(** * Task server: store, task manager and request handler

    A shallow embedding of [database.cpp] (class [Database], over SQLite),
    of the task manager (class [TaskManager]) and of
    [HttpServer::handle_api_request] ([http_server.cpp]), and the properties
    of the request-processing pipeline stated over it.

    Conventions of the embedding.
    - [std::string] is [string]; [length] counts its bytes.  A C string
      ([const char*]) read from a [std::string] stops at its first NUL
      byte: [c_str].
    - [int] is [Z] with the 32-bit wrap-around written out ([to_int]); SQLite
      row ids are 64-bit.
    - A C++ call is a state transformer over the SQLite connection that
      returns, throws a [std::exception], or runs into undefined
      behaviour ([outcome]); the connection carries the script of the
      faults of the environment ([faults]).
    - The SQLite C API and Boost.JSON are libraries, not code of the
      repository; they are modelled after their documentation. *)

From Stdlib Require Import ZArith String Ascii List Lia.
From stdpp Require Import base option gmap strings pretty list sorting.

Local Open Scope string_scope.
Local Open Scope Z_scope.

(** ** Strings and integers *)

(** The NUL byte. *)
Definition NUL : ascii := Ascii.zero.

(** [s.c_str()] handed to a function that reads a NUL-terminated string:
    the bytes of [s] before its first NUL. *)
Fixpoint c_str (s : string) : string :=
  match s with
  | EmptyString => EmptyString
  | String a s' => if Ascii.eqb a NUL then EmptyString else String a (c_str s')
  end.

(** [s.empty()] *)
Definition empty (s : string) : bool :=
  match s with EmptyString => true | String _ _ => false end.

(** [s.length()] *)
Definition length (s : string) : nat := String.length s.

(** Conversion of a 64-bit value to [int]. *)
Definition to_int (z : Z) : Z := (z + 2 ^ 31) mod 2 ^ 32 - 2 ^ 31.

(** [std::to_string(int)] *)
Definition to_string (z : Z) : string := pretty z.

(** ** Exceptions and outcomes *)

(** The exception classes the program meets.  [json_error] stands for what
    Boost.JSON throws; all three derive from [std::exception]. *)
Inductive exception_class := invalid_argument | runtime_error | json_error.

Record exception := Exception { class : exception_class; message : string }.

(** [e.what()]: the message as a C string. *)
Definition what (e : exception) : string := c_str (message e).

(** How a call ends: it returns, it throws, or it has undefined behaviour
    (here: a null [const char*] assigned to a [std::string]). *)
Inductive outcome (A : Type) :=
| Returned (a : A)
| Thrown (e : exception)
| Undefined.
Arguments Returned {A} a.
Arguments Thrown {A} e.
Arguments Undefined {A}.

(** ** SQLite *)

Module Sqlite.

Inductive rc := SQLITE_OK | SQLITE_ERROR | SQLITE_FULL | SQLITE_ROW | SQLITE_DONE.

Definition rc_eqb (a b : rc) : bool :=
  match a, b with
  | SQLITE_OK, SQLITE_OK | SQLITE_ERROR, SQLITE_ERROR | SQLITE_FULL, SQLITE_FULL
  | SQLITE_ROW, SQLITE_ROW | SQLITE_DONE, SQLITE_DONE => true
  | _, _ => false
  end.

(** A row of
    [tasks(id INTEGER PRIMARY KEY AUTOINCREMENT, title TEXT NOT NULL,
           description TEXT, completed BOOLEAN DEFAULT 0)]
    without its key, as this program writes it: [add_task] and
    [update_task] bind a text to the description.  A NULL description,
    which the schema allows and only another program can store, is not a
    [row]; what is stated about the rows of a table is stated about
    tables without one. *)
Record row := Row { row_title : string; row_description : string; row_completed : Z }.

(** What the environment does to the next statement: nothing, or
    [sqlite3_prepare_v2] fails, or [sqlite3_step] fails (I/O error, busy
    or corrupt file, missing table), leaving the given error message. *)
Inductive fault := no_fault | prepare_fails (msg : string) | step_fails (msg : string).

(** The connection [sqlite3* db_] together with the file behind it.
    [tasks] is the table, keyed by row id; [sqlite_sequence] is the largest
    row id AUTOINCREMENT has given out; [statements] counts the prepared
    statements not yet finalized; [faults] scripts the environment, one
    entry per statement, none left meaning no fault. *)
Record sqlite3 := Sqlite3 {
  tasks : gmap Z row;
  sqlite_sequence : Z;
  last_insert_rowid : Z;
  changes : Z;
  errmsg : string;
  statements : nat;
  faults : list fault }.

(** A prepared statement of the program with its parameters bound. *)
Inductive stmt :=
| INSERT (title description : string) (completed : Z)
| UPDATE (title description : string) (completed id : Z)
| DELETE (id : Z)
| SELECT_BY_ID (id : Z)
| SELECT_ALL.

§ TASK
Copy out each record exactly as given, omitting none.

§ WRITTEN ANSWER
(** * Task server: store, task manager and request handler

    A shallow embedding of [database.cpp] (class [Database], over SQLite),
    of the task manager (class [TaskManager]) and of
    [HttpServer::handle_api_request] ([http_server.cpp]), and the properties
    of the request-processing pipeline stated over it.

    Conventions of the embedding.
    - [std::string] is [string]; [length] counts its bytes.  A C string
      ([const char*]) read from a [std::string] stops at its first NUL
      byte: [c_str].
    - [int] is [Z] with the 32-bit wrap-around written out ([to_int]); SQLite
      row ids are 64-bit.
    - A C++ call is a state transformer over the SQLite connection that
      returns, throws a [std::exception], or runs into undefined
      behaviour ([outcome]); the connection carries the script of the
      faults of the environment ([faults]).
    - The SQLite C API and Boost.JSON are libraries, not code of the
      repository; they are modelled after their documentation. *)

From Stdlib Require Import ZArith String Ascii List Lia.
From stdpp Require Import base option gmap strings pretty list sorting.

Local Open Scope string_scope.
Local Open Scope Z_scope.

(** ** Strings and integers *)

(** The NUL byte. *)
Definition NUL : ascii := Ascii.zero.

(** [s.c_str()] handed to a function that reads a NUL-terminated string:
    the bytes of [s] before its first NUL. *)
Fixpoint c_str (s : string) : string :=
  match s with
  | EmptyString => EmptyString
  | String a s' => if Ascii.eqb a NUL then EmptyString else String a (c_str s')
  end.

(** [s.empty()] *)
Definition empty (s : string) : bool :=
  match s with EmptyString => true | String _ _ => false end.

(** [s.length()] *)
Definition length (s : string) : nat := String.length s.

(** Conversion of a 64-bit value to [int]. *)
Definition to_int (z : Z) : Z := (z + 2 ^ 31) mod 2 ^ 32 - 2 ^ 31.

(** [std::to_string(int)] *)
Definition to_string (z : Z) : string := pretty z.

(** ** Exceptions and outcomes *)

(** The exception classes the program meets.  [json_error] stands for what
    Boost.JSON throws; all three derive from [std::exception]. *)
Inductive exception_class := invalid_argument | runtime_error | json_error.

Record exception := Exception { class : exception_class; message : string }.

(** [e.what()]: the message as a C string. *)
Definition what (e : exception) : string := c_str (message e).

(** How a call ends: it returns, it throws, or it has undefined behaviour
    (here: a null [const char*] assigned to a [std::string]). *)
Inductive outcome (A : Type) :=
| Returned (a : A)
| Thrown (e : exception)
| Undefined.
Arguments Returned {A} a.
Arguments Thrown {A} e.
Arguments Undefined {A}.

(** ** SQLite *)

Module Sqlite.

Inductive rc := SQLITE_OK | SQLITE_ERROR | SQLITE_FULL | SQLITE_ROW | SQLITE_DONE.

Definition rc_eqb (a b : rc) : bool :=
  match a, b with
  | SQLITE_OK, SQLITE_OK | SQLITE_ERROR, SQLITE_ERROR | SQLITE_FULL, SQLITE_FULL
  | SQLITE_ROW, SQLITE_ROW | SQLITE_DONE, SQLITE_DONE => true
  | _, _ => false
  end.

(** A row of
    [tasks(id INTEGER PRIMARY KEY AUTOINCREMENT, title TEXT NOT NULL,
           description TEXT, completed BOOLEAN DEFAULT 0)]
    without its key, as this program writes it: [add_task] and
    [update_task] bind a text to the description.  A NULL description,
    which the schema allows and only another program can store, is not a
    [row]; what is stated about the rows of a table is stated about
    tables without one. *)
Record row := Row { row_title : string; row_description : string; row_completed : Z }.

(** What the environment does to the next statement: nothing, or
    [sqlite3_prepare_v2] fails, or [sqlite3_step] fails (I/O error, busy
    or corrupt file, missing table), leaving the given error message. *)
Inductive fault := no_fault | prepare_fails (msg : string) | step_fails (msg : string).

(** The connection [sqlite3* db_] together with the file behind it.
    [tasks] is the table, keyed by row id; [sqlite_sequence] is the largest
    row id AUTOINCREMENT has given out; [statements] counts the prepared
    statements not yet finalized; [faults] scripts the environment, one
    entry per statement, none left meaning no fault. *)
Record sqlite3 := Sqlite3 {
  tasks : gmap Z row;
  sqlite_sequence : Z;
  last_insert_rowid : Z;
  changes : Z;
  errmsg : string;
  statements : nat;
  faults : list fault }.

(** A prepared statement of the program with its parameters bound. *)
Inductive stmt :=
| INSERT (title description : string) (completed : Z)
| UPDATE (title description : string) (completed id : Z)
| DELETE (id : Z)
| SELECT_BY_ID (id : Z)
| SELECT_ALL.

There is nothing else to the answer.